2012 08 23, 0925 UT NGC2169/H 8.24/Cr83/Lund 206/OCL481/GC1361/h379
2012 08 23, 0925 UT – 1024 UT NGC2169/H 8.24/Cr83/Lund 206/OCL481/GC1361/h379
AT6RC f/9 1370mm, LXD75, Baader Planetarium Hyperion 8-24mm Mark III
(FOV 50 deg at 57x and 68 degrees at 171x)
73.4F, 83% H, 3.5 mph winds, lightly scattered, Pickering 6, T 3/6
Alt 17deg 30´, Az 83deg 59´ – Alt 30deg 0´, Az 91deg 20´
Open cluster in the constellation Orion, 30*, Tr Type I 3 p n, 6h 08.24m, -13deg 57´53´´, 6´, m5.9v
There are several references that state NGC 2169 was first discovered by Giovanni Batista Hodierna before 1654. William Herschel independently discovered and cataloged this open cluster in 1784 using an 18.7 inch reflector.
NGC 2169 was easy to locate in a 6” scope at 57x magnification by the condensed bright double pair of stars that run nearly north to south, forming a bright trapezium NW to SE ~3´ x 4.3´ in size. A more thorough look revealed two sub-groupings within this cluster. Both groups had 5 stars each in them with only 3.18´ separating the brightest northern star in each sub-group to the respective brightest southern star. Two pairs of stars were located 7-10´ to the north and northwest in the FOV. A chain of stars ran northwest to southeast just inside the FOV to the west with a second long chain of stars running north to south about 8´ to the east of the cluster.

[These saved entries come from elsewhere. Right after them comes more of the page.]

(** The history of an agent never exceeds 1000 snapshots, and once it is full
    every further snapshot gets the same label, v1001: whatever was saved before
    under that label can no longer be rolled back to. *)
Theorem version_labels_collide (t a : string) (cfgs : list RawConfig) (first second : RawConfig) (s : versionStore) :
  t ≠ "" → a ≠ "" → versions s !! agentVersionKey t a = None → (1000 ≤ length cfgs)%nat →
  let s1 := snapshots t a (cfgs ++ [first]) s in
  let s2 := snapshots t a (cfgs ++ [first; second]) s in
  length (go_get [] (versions s2) (agentVersionKey t a)) = 1000%nat ∧
  (∃ v, GetVersion false t a "v1001" s1 = inr (Some v) ∧ vConfig v = first) ∧
  (∃ v, GetVersion false t a "v1001" s2 = inr (Some v) ∧ vConfig v = second).
Proof.
  intros Ht Ha Hn Hlen. cbv zeta.
  assert (go_get [] (versions s) (agentVersionKey t a) = []) as H0 by (unfold go_get; by rewrite Hn).
  assert (∀ cfgs' cfg s0, (length (go_get [] (versions s0) (agentVersionKey t a)) = 1000)%nat →
    s0 = snapshots t a cfgs' s →
    (∃ v, GetVersion false t a "v1001" (snapshots t a (cfgs' ++ [cfg]) s) = inr (Some v) ∧ vConfig v = cfg) ∧
    (length (go_get [] (versions (snapshots t a (cfgs' ++ [cfg]) s)) (agentVersionKey t a)) = 1000)%nat) as Hone.
  { intros cfgs' cfg s0 Hl ->. unfold snapshots. rewrite foldl_app. cbn [foldl].
    fold (snapshots t a cfgs' s). set (s0 := snapshots t a cfgs' s) in *.
    destruct (snapshotNext_versions "" t a "" cfg s0 Ht Ha) as (v & Hc & Hv & Hvs). rewrite Hl in Hv, Hvs.
    split; [|rewrite Hvs, length_drop, length_app, Hl; done].
    exists v. split; [|done]. unfold GetVersion. rewrite decide_False by (intros [?|[?|Hx]]; done).
    do 2 f_equal. rewrite Hvs, drop_app_le by (rewrite Hl; unfold maxVersionsPerAgent; lia).
    rewrite reverse_snoc, filter_cons_True by (rewrite Hv; vm_compute; done). done. }
  assert (length (go_get [] (versions (snapshots t a cfgs s)) (agentVersionKey t a)) = 1000%nat) as Hfull.
  { rewrite snapshots_length by (done || rewrite H0; cbn [length]; lia). rewrite H0. cbn [length]. lia. }
  destruct (Hone cfgs first _ Hfull eq_refl) as [Hv1 Hl1].
  destruct (Hone (cfgs ++ [first]) second _ Hl1 eq_refl) as [Hv2 Hl2].
  rewrite <-app_assoc in Hv2, Hl2. cbn in Hv2, Hl2. done.
Qed.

The brightest northern star in the number “3” looked slightly elongated and is actually Struve 848 (7.5/8.0 at 2.5″). Struve 844 (8.8/9.9 at 24″) makes up the two northwestern stars of the number “7”.
Sketches created with AL templates, #2 graphite pencil, super-fine Faber-Castell Pitt artist pen “S”, 0.5mm mechanical pencil.